Task details → Once you reach the line containing "value and a" in the entries below, write out that line and each one after it down to the line containing "The operating system", exactly and with nothing added.

Available data →
══════════

Definition handle (db : DB) (op : Op) : Response * DB :=
  match op with
  | OpCreateQueue now uuid unitID userID req => CreateTrainingQueue db now uuid unitID userID req
  | OpBatchCreateQueues now uuids unitID userID req =>
      BatchCreateQueues db now uuids unitID userID req
  | OpListQueues unitID userID status => ListTrainingQueues db unitID userID status
  | OpGetQueue queueID userID => GetTrainingQueue db queueID userID
  | OpUpdateQueue now queueID userID req => UpdateTrainingQueue db now queueID userID req
  | OpDeleteQueue now queueID userID => DeleteTrainingQueue db now queueID userID
  | OpStartQueue now queueID userID => StartQueue db now queueID userID
  | OpCompleteQueue now queueID userID req => CompleteQueue db now queueID userID req
  | OpFailQueue now queueID userID req => FailQueue db now queueID userID req
  | OpReorderQueues now unitID userID req => ReorderQueues db now unitID userID req
  | OpCreateUnit now uuid groupID userID req => CreateTrainingUnit db now uuid groupID userID req
  | OpListUnits now groupID userID => ListTrainingUnits db now groupID userID
  | OpGetUnit now unitID userID => GetTrainingUnit db now unitID userID
  | OpSyncUnit unitID userID req => SyncTrainingUnit db unitID userID req
  | OpUpdateUnit now unitID userID req => UpdateTrainingUnit db now unitID userID req
  | OpDeleteUnit unitID userID => DeleteTrainingUnit db unitID userID
  | OpHeartbeat now unitID userID => Heartbeat db now unitID userID
  | OpCreateGroup now uuid userID req => CreateGroup db now uuid userID req
  | OpListGroups userID => ListGroups db userID
  | OpGetGroup groupID userID => GetGroup db groupID userID
  | OpUpdateGroup now groupID userID req => UpdateGroup db now groupID userID req
  | OpDeleteGroup groupID userID => DeleteGroup db groupID userID
  end.

(** The version of a unit in the store. *)
Definition version_of (db : DB) (unitID : string) : option Z :=
  TrainingUnit.Version <$> units db !! unitID.

(** The order of a queue in the store. *)
Definition order_of (db : DB) (queueID : string) : option Z :=
  TrainingQueue.Order <$> queues db !! queueID.

(** The operations that the specification calls reads. *)
Definition is_read (op : Op) : bool :=
  match op with
  | OpListQueues _ _ _ | OpGetQueue _ _ | OpListUnits _ _ _ | OpGetUnit _ _ _
  | OpSyncUnit _ _ _ | OpHeartbeat _ _ _ | OpStartQueue _ _ _
  | OpCompleteQueue _ _ _ _ | OpFailQueue _ _ _ _
  | OpListGroups _ | OpGetGroup _ _ => true
  | _ => false
  end.

(** The unit whose version a successful request of the five mutating
    kinds is to advance. *)
Definition target_unit (db : DB) (op : Op) : option string :=
  match op with
  | OpCreateQueue _ _ unitID _ _ => Some unitID
  | OpBatchCreateQueues _ _ unitID _ _ => Some unitID
  | OpUpdateQueue _ queueID userID _ => TrainingQueue.UnitID <$> first_queue db queueID userID
  | OpDeleteQueue _ queueID userID => TrainingQueue.UnitID <$> first_queue db queueID userID
  | OpUpdateUnit _ unitID _ _ => Some unitID
  | _ => None
  end.

Definition succeeded (r : Response) : Prop := status r = 200 ∨ status r = 201.

(** Every row is stored under its own primary key. *)
Definition well_keyed (db : DB) : Prop :=
  (∀ id u, units db !! id = Some u -> TrainingUnit.ID u = id) ∧
  (∀ id q, queues db !! id = Some q -> TrainingQueue.ID q = id).
(** The e-mail of the sample's first row. *)
Lemma email_normalization_is_idempotent_witness :
  _apply_transformation Sample.py_float Sample.fromisoformat Sample.isoformat
    "Ann@Example.COM " "email" = PStr "ann@example.com"
  /\ _apply_transformation Sample.py_float Sample.fromisoformat Sample.isoformat
       "ann@example.com" "email" = PStr "ann@example.com".
Proof.
  destruct (email_normalization_is_idempotent Sample.py_float Sample.fromisoformat
              Sample.isoformat "Ann@Example.COM " "email"
              (or_introl eq_refl)) as [H1 [H2 _]]; [discriminate|].
  split; [exact H1 | apply H2; discriminate].
Defined.

End NormalizeFacts.

(** ** Registering and logging in *)

Module LoginFacts.

Lemma next_id_above (ids : list Z) (x : Z) : In x ids -> x < Store.next_id ids.
Proof.
  unfold Store.next_id. induction ids as [|y ids IH]; intros H; [easy|].
  cbn [fold_right]. destruct H as [->|H]; [lia|]. specialize (IH H). lia.
Qed.

Lemma next_id_fresh (ids : list Z) : ~ In (Store.next_id ids) ids.
Proof. intros H. apply next_id_above in H. lia. Qed.

Lemma first_app_none {A} (p : A -> bool) (rows more : list A) :
  Store.first p rows = None -> Store.first p (rows ++ more) = Store.first p more.
Proof.
  unfold Store.first. induction rows as [|r rows IH]; simpl; [reflexivity|].
  destruct (p r); [discriminate | exact IH].
Qed.

Section Accounts.

Variable get_password_hash : string -> string.
Variable verify_password : string -> string -> bool.
Variable create_access_token : string -> string -> Z -> string.

(** X9: every registration creates a tenant of its own.  A registration
    that succeeds adds one tenant row and one user row and nothing else; the
    tenant's id is the id of no tenant that existed and the user's id the id
    of no user that existed; the user belongs to the new tenant, carries the
    e-mail and role of the request and the hash of its password; and the
    token names these two ids. *)
Theorem register_creates_a_tenant_of_its_own (db db' : DB)
    (request : Api.RegisterRequest) (token : Api.Token) :
  Api.register get_password_hash create_access_token db request = (Return token, db') ->
  ~ In (Api.token_tenant_id token) (map Tenant.id (tenants db))
  /\ ~ In (Api.token_user_id token) (map User.id (users db))
  /\ tenants db'
     = (tenants db
        ++ [ {| Tenant.id := Api.token_tenant_id token;
                Tenant.name := Api.tenant_name request;
                Tenant.plan := Api.tenant_plan request |} ])%list
  /\ users db'
     = (users db
        ++ [ {| User.id := Api.token_user_id token;
                User.tenant_id := Api.token_tenant_id token;
                User.email := Api.user_email request;
                User.role := Api.user_role request;
                User.hashed_password :=
                  get_password_hash (Api.user_password request) |} ])%list
  /\ Store.set_users (Store.set_tenants db' (tenants db)) (users db) = db
  /\ Api.token_type token = "bearer"
  /\ Api.access_token token
     = create_access_token (Py.str (Api.token_user_id token))
         (Py.str (Api.token_tenant_id token)) 30.
Proof.
  unfold Api.register.
  destruct (Store.first _ (users db)) as [u|]; [discriminate|].
  cbn. intros [= <- <-]. cbn.
  split; [apply next_id_fresh|]. split; [apply next_id_fresh|].
  split; [reflexivity|]. split; [reflexivity|].
  split; [now destruct db|]. split; reflexivity.
Qed.

(** X11: a failed login tells nothing about which e-mails are registered.
    An e-mail no user has and a password that does not verify against the
    hash of the first user with the e-mail get the same answer, status 401
    with the same detail, and the store stays as it was. *)
Theorem login_failures_are_alike (db : DB) (username password : string) :
  (forall u, In u (users db) -> User.email u = username ->
             verify_password password (User.hashed_password u) = false) ->
  ApiAuth.login verify_password create_access_token db username password
  = (HTTPException 401 "Incorrect email or password", db).
Proof.
  intros H. unfold ApiAuth.login.
  destruct (Store.first _ (users db)) as [u|] eqn:F; [|reflexivity].
  apply find_some in F as [Hin He]. apply String.eqb_eq in He.
  now rewrite (H u Hin He).
Qed.

End Accounts.

(** A third account on the sample store, hashed by the identity. *)
Lemma register_creates_a_tenant_of_its_own_witness :
  exists token db',
    Api.register (fun p => p) (fun s t _ => s ++ ":" ++ t) Sample.db
      {| Api.tenant_name := "Police"; Api.tenant_plan := "starter";
         Api.user_email := "chief@example.com"; Api.user_password := "pw";
         Api.user_role := "owner" |} = (Return token, db')
    /\ Api.token_tenant_id token = 3 /\ Api.token_user_id token = 3
    /\ length (tenants db') = 3%nat /\ length (users db') = 3%nat.
Proof.
  do 2 eexists. split; [reflexivity|].
  destruct (register_creates_a_tenant_of_its_own (fun p => p)
              (fun s t _ => s ++ ":" ++ t) Sample.db _
              {| Api.tenant_name := "Police"; Api.tenant_plan := "starter";
                 Api.user_email := "chief@example.com"; Api.user_password := "pw";
                 Api.user_role := "owner" |} _ eq_refl)
    as [_ [_ [T [U _]]]].
  rewrite T, U. repeat split.
Defined.
(** Empty input: [session_start], then [session_end] with both counters
    at 0, and nothing on standard output. *)
Example empty_input_run :
  fst (run empty_env) = Return tt
  /\ stdout (snd (run empty_env)) = []
  /\ hooks (snd (run empty_env))
     = [ [logger; VStr (u "session_start"); VStr (u "/work")];
         [logger; VStr (u "session_end"); VStr (u "0"); VStr (u "0");
          VStr (u "250")] ].
Proof. repeat split; vm_compute; reflexivity. Qed.

(** The run of [interrupted_env], event by event: the hook is missing, so
    every call is followed by its diagnostic; Ctrl-C ends the loop. *)
Example interrupted_run :
  run interrupted_env
  = (Return tt,
     {| trace :=
          [ banner interrupted_env;
            Hook (session_start_cmd interrupted_env);
            hook_error (Exn OSError (u "[Errno 2] No such file or directory"));
            Out search_line;
            Hook (hook_cmd interrupted_env (u "tool_call")
                    (tool_use_args search_event));
            hook_error (Exn OSError (u "[Errno 2] No such file or directory"));
            Out (line "not json at all");
            notice;
            Hook [logger; VStr (u "session_end"); VStr (u "1"); VStr (u "16");
                  VStr (u "250")];
            hook_error (Exn OSError (u "[Errno 2] No such file or directory"));
            Err (u "Session ended: 1 activities logged" ++ nl) ];
        activity_count := 1;
        total_tokens := 16 |}).
Proof. vm_compute; reflexivity. Qed.

(** * Further properties of the script *)

Section Further.

Variable E : env.

Local Open Scope Z_scope.

Lemma stdout_push_out l st : stdout (push (Out l) st) = stdout st ++ [l].
Proof. unfold stdout. cbn. now rewrite stdout_of_app. Qed.

Lemma hooks_push_out l st : hooks (push (Out l) st) = hooks st.
Proof. unfold hooks. cbn. rewrite hooks_of_app. cbn. apply app_nil_r. Qed.

(** The body of the loop, seen from outside: one echo, the hook calls of
    the line, the counters of the line. *)
Lemma main_for_body_summary l st :
  stdout (snd (main_for_body E l st)) = stdout st ++ [l]
  /\ hooks (snd (main_for_body E l st)) = hooks st ++ line_hooks E l
  /\ activity_count (snd (main_for_body E l st))
     = activity_count st + (if is_tool_use l then 1 else 0)
  /\ total_tokens (snd (main_for_body E l st)) = total_tokens st + line_tokens l.
Proof.
  unfold line_hooks, is_tool_use, line_tokens.
  destruct (loads (strip l)) as [v|] eqn:Hl.
  - destruct (is_dict v) eqn:Hv.
    + destruct v as [| | | | | |d]; try discriminate.
      destruct (eq_str (dict_lookup d (u "type")) (u "tool_use")) eqn:Ht.
      * apply eq_str_true in Ht.
        destruct (tool_use_step E l d st Hl Ht) as (Hh & Ha & Hk & Ho).
        repeat split; assumption.
      * destruct (eq_str (dict_lookup d (u "type")) (u "error")) eqn:He.
        -- apply eq_str_true in He.
           rewrite (main_for_body_error E l d st Hl He).
           destruct (log_to_snowflake_hooks E (u "tool_call") (error_args d)
                       (push (Out l) st)) as (Hh & Ho & Ha & Hk).
           rewrite Hh, Ho, Ha, Hk, stdout_push_out, hooks_push_out. cbn.
           repeat split; lia.
        -- rewrite (main_for_body_other E l d st Hl).
           ++ cbn [snd]. rewrite stdout_push_out, hooks_push_out, app_nil_r. cbn.
              repeat split; lia.
           ++ intros Hc. apply eq_str_true in Hc. congruence.
           ++ intros Hc. apply eq_str_true in Hc. congruence.
    + rewrite (main_for_body_not_dict E l v st Hl Hv). cbn [snd].
      rewrite stdout_push_out, hooks_push_out.
      destruct v; try discriminate; cbn; rewrite app_nil_r; repeat split; lia.
  - rewrite (main_for_body_not_json E l st Hl). cbn [snd].
    rewrite stdout_push_out, hooks_push_out, app_nil_r. cbn. repeat split; lia.
Qed.
(* ===== verification/Prelude.v ===== *)
(** * libxcb: a verification of the C library under [src/src/]

    libxcb is the client side of the X protocol.  An application hands it
    requests; the library numbers them, puts them on the socket of a
    connection, sorts the replies, errors and events that come back, and lets
    any number of threads share the connection.  The request stubs are
    generated from protocol descriptions and are not in the repository; what
    this development models is the hand-written library below them.

    ** The program and the files that model it

    A connection is a [struct xcb_connection_t] ([src/src/xcbint.h]): an input
    side, an output side, an extension cache, a counter of resource identifiers,
    a descriptor and an error flag.  One mutex, [iolock], protects both sides.

    - Seq.v: the comparison macros of [xcbint.h], which work on truncated
      numbers, and the widening of 16-bit and 32-bit sequence numbers in
      [read_packet] and [xcb_in.c].
    - XcbMap.v: [xcb_list.c], the keyed list, with its nodes in an explicit heap
      and its pointer to the last [next] field; the association list it refines
      is what the other files use.
    - State.v: the structures of [xcbint.h] as records, system calls and mutexes.
    - In.v and Wait.v: [xcb_in.c].  In.v has [read_packet], [_xcb_in_read],
      [poll_for_reply], the pending replies and the calls that do not block;
      Wait.v has the blocking ones and the sorted list of waiting readers.
    - Conn.v: [_xcb_conn_wait] and [write_vec] of [xcb_conn.c], where input and
      output meet: a writer also reads, so that the server never has to wait
      for a client that waits for it.
    - Out.v and Request.v: [xcb_out.c].  The queue, flushing and the hand-over of
      the socket; [xcb_send_request] and the maximum request length.
    - Ext.v: [xcb_ext.c].  Xid.v: [xcb_xid.c].
    - Connect.v: connection setup and release, the rest of [xcb_conn.c].
    - Auth.v: [xcb_auth.c].  Display.v and Open.v: [xcb_util.c], the parser of
      display names and the opening of sockets.
    - Public.v: the calls an application makes, as one data type.
    - Threads.v: the same calls cut at the points where a thread releases
      [iolock], in a step relation over a list of threads that share the world.
    - Owners.v: the same with threads that lend the socket ([xcb_take_socket]),
      owners that write with it ([xcb_writev]) and the threads that get it back
      ([get_socket_back]); the writes of an owner's callback are the class
      [Owners].
    - Sample.v: a concrete connection to evaluate the definitions on.

    Each C function has a definition of its own name; a long function is cut into
    several definitions, in the order of the C text.  [read_packet], for one, is
    [update_sequence], [find_pend], [packet_lengths], [receive_packet] and
    [dispatch_packet].

    ** How C is represented

    Effects.v: a C function is a function from a world to a result: it returns a
    value and a world, it sleeps for ever, or it faults.  A failed [assert], an
    access outside a buffer, a null pointer, a double release, locking a mutex
    twice and unlocking one that is free are faults, so "does not fault" is
    the memory and lock safety of the code.

    Integers are [Z] with the wrap-around of their C type written out ([u8],
    [u16], [u32], [u64], [s32], [s64] below).  Byte order is the class [Host].
    A buffer is the list of its bytes.  The lists of events, replies, pending
    replies and readers are lists; the tail pointers of the C structures are
    modelled once, in XcbMap.v.

    The operating system is part of the world ([w_os]).  The calls that can fail
    or vary ([recv], [poll], [writev], [malloc], [socket], [connect],
    [getpeername], ...) follow tapes of outcomes, and theorems quantify over the
    tapes: a statement about every world is a statement about every behaviour of
    the kernel and the server.  [os_sent] is what the kernel has taken,
    [os_signals] the log of the condition variables signalled.  An exhausted
    tape of [poll] means that nothing ever happens again, and the caller sleeps.

    Parameters, each a class: [XProto] has the generated code (request stubs, the
    layout of setup messages, protocol constants) and the callback of a socket
    owner ([FocusStubs] states what the generator emits for [GetInputFocus],
    [SocketOwner] what an owner writes when it is asked for the socket);
    [XAuth] has libXau and libXdmcp; [XResolver] has [getaddrinfo].

    ** Fuel

    Loops take fuel where their recursion is not structural; running out of it is
    the fault [FFuel], so every theorem that excludes faults also says that the
    fuel is enough.  A loop around [recv] or [poll] uses up an event of a tape
    per round, so one more than the events left suffices ([read_block],
    [_xcb_out_send], the waiting loops).  [read_packets] shortens the queue by
    at least 32 bytes per round, and takes one more than its length.
    [sync_loop] runs at most twice.  [digits] is given the ten digits of a
    32-bit number.  The steps of Threads.v take no fuel.

    ** What the theorems show

    - Input (InFrame.v, InFacts.v, InSafety.v, Demux.v, Pending.v, Mailbox.v,
      MailboxProps.v).  The input side is a mailbox: an abstract machine with a
      queue of replies per 64-bit request number, a queue of events and the flags
      of the pending requests is refined by [number_request], [read_packet],
      [poll_for_reply], [get_event] and [discard_reply], by single steps and by
      whole runs.  Every reply is handed out once, in order, and none of a
      request that has been discarded.  In what pieces the bytes arrive makes no
      difference (Pieces.v).  A reader whose request ends with a packet for a
      later one is not woken up (Wakeups.v).  For any bytes and any behaviour of the system calls
      [read_packet] stays inside its buffers, unless a generic event announces a
      length just below [2^30], in which case it does not.
    - Output (OutFacts.v, OutProps.v, RequestFacts.v, RequestProps.v).  Whatever
      [writev] takes at a time, a request reaches the stream whole, once and in
      order; its length field is what a server decodes; the 16-bit numbers on
      the wire stay unambiguous; flushing sends the queue and ends.
    - Waiting (WaitProps.v, Chunks.v, Delivery.v, Events.v).  No blocking call misuses a
      lock, fails an assertion or loops without input.  A reply the server sends
      reaches the caller that waits for it, in whatever pieces the stream arrives
      and whatever other packets it holds; a caller whose request ends without
      a reply gets nothing.  Callers that wait for events get them all, in order.
    - The two sides together (RoundTrip.v, RequestCheck.v).  A request sent on an
      idle connection and the call that waits for the number it got are a round
      trip; [xcb_request_check] reports the error of a request without reply.
    - An owner of the socket (Handover.v).  The socket goes to the owner and comes
      back with the next request: the stream, the numbers and the replies the
      owner has asked for; with a defect at the seam.
    - Threads (ThreadFacts.v, ThreadInv.v, ThreadsProps.v, ThreadAlone.v,
      ThreadStream.v).  For every number of threads and every interleaving: the
      counters, the list of readers and the mutex are what the threads are doing;
      nothing faults; a sleeping thread is never left without one that reads or
      writes; requests are neither mixed nor reordered.  A thread alone computes
      what the sequential functions compute.  Two schedules show how a reply can
      be overlooked all the same.
    - Threads and replies (Arrivals.v, StreamLog.v, ThreadReads.v, ThreadMail.v,
      ThreadReplies.v).  StreamLog.v has a reference decoder of the server's
      stream: how it falls into packets, the full number of each and what the
      application is to get.  Under every interleaving the input side makes one
      run of the mailbox with just these packets, and every call has done its own
      operation in it once: no reply is lost, corrupted, handed out twice or
      handed to a thread that waits for another request.
    - Threads and owners (OwnersProps.v).  Without owners the steps of Owners.v are
      those of Threads.v.  With them, no two threads run the callback of an owner
      at once and none is forgotten while it waits for the socket; two schedules
      show what the code does not protect: a sender may overtake one that writes,
      and the socket may be lent twice.
    - The whole interface (Typed.v, TypedCalls.v, Public.v, PublicProps.v).  The
      data of a connection stay well formed under every call of an application,
      what the calls return is well formed, and a connection in error stays in
      error.
    - Setup and names (ConnectProps.v, DisplayProps.v, OpenProps.v, AuthProps.v).
      The setup message decodes, one reply is read, refusals are reported,
      descriptors are not leaked; the parser of display names inverts printing;
      which blocks of the heap authentication leaves behind, for socket addresses
      that fit its first buffer and records of the right length, and what it does
      without these bounds.
    - Caches (ExtProps.v, XidProps.v, XcbMap.v).  An extension is asked for once,
      however often and in whatever order it is prefetched and asked for;
      identifiers are distinct and in the client's range, if the mask is a
      contiguous one from bit 0; the keyed list is an association list.

    Hypotheses.  Sequence numbers in C are compared through 32-bit truncations, so
    the theorems about replies hold for requests less than [2^31] behind the
    newest one, and those about counters for fewer than [2^62] requests; the
    bounds theorems say what happens beyond.  The theorems on threads but those of
    OwnersProps.v have no owner of the socket; those on threads and replies suppose that the server
    answers only what it has been sent by the time its answer is read.  Hypotheses on the classes state what the generated
    code is documented to do, and each has an instance in the witnesses.

    ** Configuration

    Linux with [poll], IPv6, abstract sockets, [HASXDMAUTH], pthreads, assertions
    enabled, 64-bit [long] and pointers; the default queue of 16384 bytes.  Not
    built: launchd and DECnet addresses, [select], Windows.

    ** Not modelled

    - [src/src/c_client.py] and what it generates: a Python program and its
      output; the stubs the library calls are parameters.
    - [src/src/xcb_windefs.h] and the code under [_WIN32].
    - [_xcb_out_destroy], [_xcb_xid_destroy] and [pthread_*_destroy] have no effect in
      the model, nor have [setsockopt] and [shutdown] followed by [close]; the
      strings [xcb_connect] releases are not tracked, unlike the blocks of
      [xcb_auth.c].
    - The callback of a socket owner is code of the application; in Owners.v it
      makes calls of [xcb_writev] and nothing else.
    - Memory order: a step of Threads.v runs under [iolock] or is a single system
      call; [has_error] is read atomically.
    - The tests under [src/tests/] and the build files. *)
From Stdlib Require Export ZArith Lia.
From stdpp Require Export base tactics list numbers option gmap strings.
From Stdlib Require Strings.Byte.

══════════

Response to the task →
    value and a world, it sleeps for ever, or it faults.  A failed [assert], an
    access outside a buffer, a null pointer, a double release, locking a mutex
    twice and unlocking one that is free are faults, so "does not fault" is
    the memory and lock safety of the code.

    Integers are [Z] with the wrap-around of their C type written out ([u8],
    [u16], [u32], [u64], [s32], [s64] below).  Byte order is the class [Host].
    A buffer is the list of its bytes.  The lists of events, replies, pending
    replies and readers are lists; the tail pointers of the C structures are
    modelled once, in XcbMap.v.

    The operating system is part of the world ([w_os]).  The calls that can fail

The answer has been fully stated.